## PROVIDED RECORDS
· · · · ·
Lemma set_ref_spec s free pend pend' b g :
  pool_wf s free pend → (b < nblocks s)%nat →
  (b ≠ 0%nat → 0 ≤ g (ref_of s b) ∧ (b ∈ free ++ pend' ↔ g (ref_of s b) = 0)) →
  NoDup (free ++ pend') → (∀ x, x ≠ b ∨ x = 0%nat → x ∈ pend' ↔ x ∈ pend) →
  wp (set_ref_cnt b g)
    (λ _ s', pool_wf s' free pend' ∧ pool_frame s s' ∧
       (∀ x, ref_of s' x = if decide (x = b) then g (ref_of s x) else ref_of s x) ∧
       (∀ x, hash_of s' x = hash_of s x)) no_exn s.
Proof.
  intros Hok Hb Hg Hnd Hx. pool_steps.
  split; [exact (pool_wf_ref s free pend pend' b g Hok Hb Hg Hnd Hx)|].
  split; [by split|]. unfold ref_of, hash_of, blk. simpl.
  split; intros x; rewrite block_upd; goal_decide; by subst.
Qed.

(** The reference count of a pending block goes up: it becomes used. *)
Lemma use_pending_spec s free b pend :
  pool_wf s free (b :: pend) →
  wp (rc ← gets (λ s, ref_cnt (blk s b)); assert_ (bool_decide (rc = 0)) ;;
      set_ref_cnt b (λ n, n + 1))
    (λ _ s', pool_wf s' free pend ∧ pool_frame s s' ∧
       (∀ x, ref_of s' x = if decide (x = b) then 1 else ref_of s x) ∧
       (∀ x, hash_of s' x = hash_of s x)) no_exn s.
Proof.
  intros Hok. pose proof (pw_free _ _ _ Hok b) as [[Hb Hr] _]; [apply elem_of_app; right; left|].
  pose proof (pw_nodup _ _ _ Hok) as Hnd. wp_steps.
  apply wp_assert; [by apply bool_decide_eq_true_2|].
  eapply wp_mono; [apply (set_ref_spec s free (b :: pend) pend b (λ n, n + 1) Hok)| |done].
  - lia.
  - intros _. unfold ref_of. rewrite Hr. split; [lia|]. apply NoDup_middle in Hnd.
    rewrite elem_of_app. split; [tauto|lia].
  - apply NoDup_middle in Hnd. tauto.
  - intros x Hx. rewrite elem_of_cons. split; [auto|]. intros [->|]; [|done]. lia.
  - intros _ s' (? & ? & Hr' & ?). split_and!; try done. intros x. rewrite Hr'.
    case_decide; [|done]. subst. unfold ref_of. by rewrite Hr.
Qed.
· · · · ·
Give all of the entries again, exactly.

Lemma set_ref_spec s free pend pend' b g :
  pool_wf s free pend → (b < nblocks s)%nat →
  (b ≠ 0%nat → 0 ≤ g (ref_of s b) ∧ (b ∈ free ++ pend' ↔ g (ref_of s b) = 0)) →
  NoDup (free ++ pend') → (∀ x, x ≠ b ∨ x = 0%nat → x ∈ pend' ↔ x ∈ pend) →
  wp (set_ref_cnt b g)
    (λ _ s', pool_wf s' free pend' ∧ pool_frame s s' ∧
       (∀ x, ref_of s' x = if decide (x = b) then g (ref_of s x) else ref_of s x) ∧
       (∀ x, hash_of s' x = hash_of s x)) no_exn s.
Proof.
  intros Hok Hb Hg Hnd Hx. pool_steps.
  split; [exact (pool_wf_ref s free pend pend' b g Hok Hb Hg Hnd Hx)|].
  split; [by split|]. unfold ref_of, hash_of, blk. simpl.
  split; intros x; rewrite block_upd; goal_decide; by subst.
Qed.

(** The reference count of a pending block goes up: it becomes used. *)
Lemma use_pending_spec s free b pend :
  pool_wf s free (b :: pend) →
  wp (rc ← gets (λ s, ref_cnt (blk s b)); assert_ (bool_decide (rc = 0)) ;;
      set_ref_cnt b (λ n, n + 1))
    (λ _ s', pool_wf s' free pend ∧ pool_frame s s' ∧
       (∀ x, ref_of s' x = if decide (x = b) then 1 else ref_of s x) ∧
       (∀ x, hash_of s' x = hash_of s x)) no_exn s.
Proof.
  intros Hok. pose proof (pw_free _ _ _ Hok b) as [[Hb Hr] _]; [apply elem_of_app; right; left|].
  pose proof (pw_nodup _ _ _ Hok) as Hnd. wp_steps.
  apply wp_assert; [by apply bool_decide_eq_true_2|].
  eapply wp_mono; [apply (set_ref_spec s free (b :: pend) pend b (λ n, n + 1) Hok)| |done].
  - lia.
  - intros _. unfold ref_of. rewrite Hr. split; [lia|]. apply NoDup_middle in Hnd.
    rewrite elem_of_app. split; [tauto|lia].
  - apply NoDup_middle in Hnd. tauto.
  - intros x Hx. rewrite elem_of_cons. split; [auto|]. intros [->|]; [|done]. lia.
  - intros _ s' (? & ? & Hr' & ?). split_and!; try done. intros x. rewrite Hr'.
    case_decide; [|done]. subst. unfold ref_of. by rewrite Hr.
Qed.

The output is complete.